The piece also quotes Orien Smith, whose father Calvin was recently at Hahnemann to have a catheter placed for dialysis. Smith "likes knowing that 'whoever I'm talking to is his nurse,'" and she believes that the care is "more compassionate because you kind of build a rapport with the person," presumably meaning that fewer caregivers means better bonding. This at least touches on how nurses help patients, though it's more about the "compassion" that most people associate with nursing than it is about clinical skills.
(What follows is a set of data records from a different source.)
(** * BusTub buffer pool: LRU replacer and buffer pool manager

    A shallow embedding of [src/buffer/lru_replacer.cpp] and
    [src/buffer/buffer_pool_manager.cpp].  Member functions become
    computations in a state monad over the object they belong to; the
    outcome of a call records, besides a normal return, the two ways a call
    can fail to return normally in a single thread of control: waiting
    forever on a [std::mutex] that is never released, and undefined
    behaviour (an index outside the frame array, signed overflow). *)

From Stdlib Require Import ZArith Strings.Byte.
From stdpp Require Import gmap list.

Local Open Scope Z_scope.

(** ** Outcomes and the state monad *)

Inductive outcome (St A : Type) : Type :=
  | Returns (a : A) (s : St)
  | Blocks
  | Undefined.
Arguments Returns {St A} a s.
Arguments Blocks {St A}.
Arguments Undefined {St A}.

Definition M (St A : Type) : Type := St -> outcome St A.

Definition ret {St A} (a : A) : M St A := fun s => Returns a s.

Definition bind {St A B} (m : M St A) (k : A -> M St B) : M St B :=
  fun s => match m s with
           | Returns a s' => k a s'
           | Blocks => Blocks
           | Undefined => Undefined
           end.

Definition get {St} : M St St := fun s => Returns s s.
Definition gets {St A} (f : St -> A) : M St A := fun s => Returns (f s) s.
Definition modify {St} (f : St -> St) : M St unit := fun s => Returns tt (f s).
Definition undefined {St A} : M St A := fun _ => Undefined.

Declare Scope cpp_scope.
Delimit Scope cpp_scope with cpp.
Notation "'let*' x ':=' m 'in' k" := (bind m (fun x => k))
  (at level 10, x name, m at level 100, k at level 200) : cpp_scope.
Notation "m ';;;' k" := (bind m (fun _ => k))
  (at level 100, k at level 200, right associativity) : cpp_scope.
Local Open Scope cpp_scope.
Theorem heappush_ok h item :
  heap_ordered lt h ->
  exists h', heappush lt h item = Ok h' /\ heap_ordered lt h' /\ h' ≡ₚ item :: h.
Proof.
  intros Hord. unfold heappush, _siftdown.
  rewrite length_app, Nat.add_sub. cbn [length].
  rewrite (proj2 (getitem_Ok _ _ _) (list_lookup_middle h [] item _ eq_refl)).
  cbn [obind].
  destruct (_siftdown_loop_ok (length h) (h ++ [item]) item (length h))
    as (h' & -> & Hord' & Hperm); [done| |].
  - split; [rewrite length_app; simpl; lia|]. split; [|split].
    + intros i j x y Hc Hi Hj Hx Hy.
      pose proof (lookup_lt_Some _ _ _ Hx) as Hli.
      pose proof (lookup_lt_Some _ _ _ Hy) as Hlj.
      rewrite length_app in Hli, Hlj. simpl in Hli, Hlj.
      rewrite lookup_app_l in Hx, Hy by lia. eauto.
    + intros c y Hc Hy. apply lookup_lt_Some in Hy.
      rewrite length_app in Hy. simpl in Hy. unfold child in Hc. lia.
    + intros p c x y _ Hc _ Hy. apply lookup_lt_Some in Hy.
      rewrite length_app in Hy. simpl in Hy. unfold child in Hc. lia.
  - exists h'. split; [done|]. split; [done|].
    rewrite Hperm, list_insert_id by (by apply list_lookup_middle).
    by rewrite Permutation_app_comm.
Qed.

Theorem heappop_ok h :
  heap_ordered lt h -> h <> [] ->
  exists x h', heappop lt h = Ok (x, h') /\ heap_ordered lt h' /\
               h ≡ₚ x :: h' /\ forall y, y ∈ h -> lt y x = false.
Proof.
  intros Hord Hne. unfold heappop.
  destruct (last h) as [lastelt|] eqn:Hlast; [|by apply last_None in Hlast].
  apply last_Some in Hlast as [t ->].
  rewrite (proj2 (list_pop_Ok _ _ _) eq_refl). cbn [obind].
  destruct t as [|r t].
  - exists lastelt, []. split; [done|]. split; [apply heap_ordered_nil|].
    split; [done|]. intros y Hy. apply list_elem_of_singleton in Hy as ->.
    apply lt_irrefl.
  - cbn [getitem lookup list_lookup obind].
    rewrite setitem_lt by (simpl; lia). cbn [obind].
    destruct (_siftup_ok (<[0:=lastelt]> (r :: t))) as (h' & -> & Hord' & Hperm).
    + split; [simpl; lia|]. split.
      * intros i j x y Hc Hi Hx Hy. pose proof (child_gt _ _ Hc).
        rewrite list_lookup_insert_ne in Hx, Hy by lia.
        apply (heap_ordered_prefix _ _ Hord i j); done.
      * intros p c x y Hp. apply child_gt in Hp. lia.
    + cbn [obind]. exists r, h'. split; [done|]. split; [done|]. split.
      * rewrite Hperm. simpl. rewrite <- Permutation_cons_append. done.
      * by apply root_minimal.
Qed.

Lemma heappop_nil : heappop lt [] = Raise IndexError.
Proof. reflexivity. Qed.
End heap_correct.

(** ** The order of schedule entries *)

Lemma entry_lt_true (a b : entry) :
  entry_lt a b = true <->
  (fst a < fst b)%Q \/ ((fst a == fst b)%Q /\ snd a < snd b).
Proof.
  unfold entry_lt. rewrite Qlt_alt, Qeq_alt.
  destruct (fst a ?= fst b)%Q; rewrite ?Nat.ltb_lt; intuition congruence.
Qed.

Lemma entry_lt_false (a b : entry) :
  entry_lt a b = false <->
  (fst b < fst a)%Q \/ ((fst a == fst b)%Q /\ snd b <= snd a).
Proof.
  unfold entry_lt. rewrite Qlt_alt, Qeq_alt, <- (Qcompare_antisym (fst a) (fst b)).
  destruct (fst a ?= fst b)%Q; simpl; rewrite ?Nat.ltb_ge; intuition congruence.
Qed.

Lemma entry_lt_irrefl (a : entry) : entry_lt a a = false.
Proof. apply entry_lt_false. right. split; [reflexivity|lia]. Qed.

Lemma entry_lt_asym (a b : entry) : entry_lt a b = true -> entry_lt b a = false.
Proof.
  rewrite entry_lt_true, entry_lt_false. intros [H|[H1 H2]].
  - by left.
  - right. split; [by symmetry|lia].
Qed.

Lemma entry_le_trans (a b c : entry) :
  entry_lt b a = false -> entry_lt c b = false -> entry_lt c a = false.
Proof.
  rewrite !entry_lt_false. intros [H1|[H1 H1']] [H2|[H2 H2']].
  - left. lra.
  - left. lra.
  - left. lra.
  - right. split; [lra|lia].
Qed.

(** ** _Schedule *)

Lemma push_ok (sch : _Schedule) (next_run : Q) (index : nat) :
  heap_ordered entry_lt (_ordering sch) ->
  exists sch', push sch next_run index = Ok sch' /\
               heap_ordered entry_lt (_ordering sch') /\
               _ordering sch' ≡ₚ (next_run, index) :: _ordering sch.
Proof.
  intros Hord. unfold push.
  destruct (heappush_ok entry_lt entry_lt_irrefl entry_lt_asym entry_le_trans
              (_ordering sch) (next_run, index) Hord) as (h' & -> & Hord' & Hperm).
  cbn [obind]. by eexists.
Qed.

Lemma pop_ok (sch : _Schedule) :
  heap_ordered entry_lt (_ordering sch) -> _Schedule__len__ sch <> 0 ->
  exists e sch', pop sch = Ok (e, sch') /\
                 heap_ordered entry_lt (_ordering sch') /\
                 _ordering sch ≡ₚ e :: _ordering sch' /\
                 forall e', e' ∈ _ordering sch -> entry_lt e' e = false.
Proof.
  intros Hord Hlen. unfold pop.
  destruct (heappop_ok entry_lt entry_lt_irrefl entry_lt_asym entry_le_trans
              (_ordering sch) Hord) as (e & h' & -> & Hord' & Hperm & Hmin).
  { intros Hnil. apply Hlen. unfold _Schedule__len__. by rewrite Hnil. }
  cbn [obind]. by exists e, {| _ordering := h' |}.
Qed.

Lemma run_ops_ordered (ops : list schedule_op) (sch sch' : _Schedule) :
  heap_ordered entry_lt (_ordering sch) -> run_ops ops sch = Ok sch' ->
  heap_ordered entry_lt (_ordering sch').
Proof.
  revert sch. induction ops as [|[next_run index|] ops IH]; intros sch Hord Hrun;
    cbn [run_ops] in Hrun.
  - by simplify_eq.
  - destruct (push_ok sch next_run index Hord) as (sch1 & Hp & Hord1 & _).
    rewrite Hp in Hrun. cbn [obind] in Hrun. eauto.
  - destruct (decide (_Schedule__len__ sch = 0)) as [Hz|Hnz].
    + unfold pop in Hrun. destruct sch as [[|e l]]; [|done].
      cbn in Hrun. discriminate.
    + destruct (pop_ok sch Hord Hnz) as (e & sch1 & Hp & Hord1 & _).
      rewrite Hp in Hrun. cbn [obind] in Hrun. eauto.
Qed.

(** C4. Whatever pushes and pops a schedule has gone through since it was
    created, [pop] on it (when it holds anything) succeeds, removes exactly
    the entry it returns, and returns an entry minimal by (due-time, index):
    no stored entry has a smaller due-time, and a stored entry with the same
    due-time has no smaller index. *)
Theorem pop_returns_minimum (ops : list schedule_op) (sch : _Schedule) :
  run_ops ops _Schedule__init__ = Ok sch ->
  _Schedule__len__ sch <> 0 ->
  exists e sch',
    pop sch = Ok (e, sch') /\
    _ordering sch ≡ₚ e :: _ordering sch' /\
    forall e', e' ∈ _ordering sch ->
      (fst e <= fst e')%Q /\ ((fst e' == fst e)%Q -> snd e <= snd e').
Proof.
  intros Hrun Hlen.
  assert (heap_ordered entry_lt (_ordering sch)) as Hord.
  { eapply run_ops_ordered; [|exact Hrun]. apply heap_ordered_nil. }
  destruct (pop_ok sch Hord Hlen) as (e & sch' & Hpop & _ & Hperm & Hmin).
  exists e, sch'. split; [done|]. split; [done|].
  intros e' He'. apply Hmin, entry_lt_false in He' as [Hlt|[Heq Hle]].
  - split; [lra|]. intros Heq. lra.
  - split; [lra|]. done.
Qed.
Lemma chat_message_failure_is_logged_not_sent_witness :
  ws_on_message "k1" (Some Demo.chat_frame_hello) (Demo.world_with_clients Unreachable.down)
  = (Returned tt,
     with_console (Demo.world_with_clients Unreachable.down)
                  ["WebSocket message error: ECONNREFUSED"])
  /\ sent (run (ws_on_message "k1" (Some Demo.chat_frame_hello))
               (Demo.world_with_clients Unreachable.down))
     = [].
Proof.
  exact (chat_message_failure_is_logged_not_sent
           (Demo.world_with_clients Unreachable.down) "k1"
           (Demo.open_client (Some "CHT-1")) Demo.chat_frame_hello
           (Payload (Some "Hello") (Some "Jane") None None)
           eq_refl eq_refl eq_refl eq_refl).
Defined.

(** C5, as stated, fails: when [createMessage] throws, nothing is written
    to the connection that sent the event; the error is only logged. *)
Lemma chat_message_failure_reaches_no_socket_counterexample :
  result (createMessage (chat_insert Demo.chat_frame_hello
                                     (Payload (Some "Hello") (Some "Jane") None None)))
         (Demo.world_with_clients Unreachable.down)
  = Thrown "ECONNREFUSED"
  /\ ~ (exists frame,
          In ("k1", frame)
             (sent (run (ws_on_message "k1" (Some Demo.chat_frame_hello))
                        (Demo.world_with_clients Unreachable.down))))
  /\ console (run (ws_on_message "k1" (Some Demo.chat_frame_hello))
                  (Demo.world_with_clients Unreachable.down))
     = ["WebSocket message error: ECONNREFUSED"].
Proof.
  assert (Hsent : sent (run (ws_on_message "k1" (Some Demo.chat_frame_hello))
                            (Demo.world_with_clients Unreachable.down))
                  = [])
    by (vm_compute; reflexivity).
  split; [vm_compute; reflexivity|]. split; [|vm_compute; reflexivity].
  intros [frame Hin]. rewrite Hsent in Hin. exact Hin.
Qed.

(** C6 (as amended). A chat_message event is handed to [createMessage]
    exactly when the event itself names a session (a non-empty
    [sessionId]) and carries data; the binding of the sending connection
    and the content are not looked at.  Such an event stores one message
    with the content it carries, empty or not, and broadcasts it to the
    open connections of the named session; any other chat_message event
    leaves the storage and the sockets untouched. *)
Theorem chat_message_persists_iff_session_and_data
        (w : World MemStorage.t) (clientId : string) (client : ConnectedClient.t)
        (message : WSMessage.t) :
  JSMap.get (connectedClients w) clientId = Some client ->
  WSMessage.type message = "chat_message" ->
  let w' := run (ws_on_message clientId (Some message)) w in
  match WSMessage.data message with
  | Some data =>
      if JS.truthy (WSMessage.sessionId message) then
        exists stored : Message.t,
          MemStorage.messages (storage w')
          = JSMap.set (MemStorage.messages (storage w)) (uuid_src w (uuid_calls w)) stored
          /\ Message.id stored = uuid_src w (uuid_calls w)
          /\ Message.sessionId stored = WSMessage.sessionId message
          /\ Message.content stored = WSData_.content data
          /\ sent w'
             = (sent w ++ map (fun c => (c, chat_frame message data stored))
                              (receivers (connectedClients w) (WSMessage.sessionId message)
                                         None))%list
      else storage w' = storage w /\ sent w' = sent w
  | None => storage w' = storage w /\ sent w' = sent w
  end.
Proof.
  intros Hclient Htype w'. subst w'.
  unfold run. rewrite (chat_message_dispatch w clientId client message Hclient Htype).
  unfold case_chat_message.
  destruct (WSMessage.data message) as [data|]; [|split; reflexivity].
  destruct (JS.truthy (WSMessage.sessionId message)) eqn:Htruthy; [|split; reflexivity].
  run_task. eexists. split; [reflexivity|]. split; [reflexivity|].
  split.
  - cbn. unfold JS.or_null. now rewrite Htruthy.
  - split; reflexivity.
Qed.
The piece rightly devotes substantial space to the perspective of the certified nursing assistants (CNAs) who will soon be laid off.  The report says that their union, the American Federation of State, County and Municipal Employees (AFSCME), will picket to protest the change. Henry Nicholas, president of AFSCME District 1199C, argues that (in the piece's words) "patients will have to wait longer for a bedpan or help with dinner." Calling it a "moral question," Nicholas says it is "unjust to throw these people out who have been there for 50 years and beyond just on a humbug." He also describes the move as "union busting." An unnamed hospital spokeswoman denies that and "points out that many other union workers would remain." Halter is quoted as saying that the CNAs "are good people, but my responsibility is really to the patient, because they come in and they turn their care over to us."

The union objections seem insubstantial in questioning the hospital's motives and quality of care, and there is no serious challenge to the underlying research. But the argument about fairness to long-term workers is more compelling; the piece does not say what severance package the 75 CNAs might receive, or if the hospital might help them attend nursing school to become the type of care provider that patients really need.

One final thing worthy of note is the two photos accompanying the Inquirer piece. Both of them show and identify men in nursing, one taking a pulse and the other a temperature. Together with the quote from Hahnemann nurse Brian Emery above, these elements certainly show readers that plenty of men practice nursing, sending a small message of diversity.

On the whole, despite some missed opportunities, the piece offers an engaging and well-written look at an important all-RN initiative that could benefit patients and nurses in many clinical settings. We thank Stacey Burling and the Philadelphia Inquirer.

 

See the article "Hahnemann boosts use of registered nurses in bid to improve care," by Stacey Burling, posted February 7, 2012 on the Philadelphia Inquirer's website.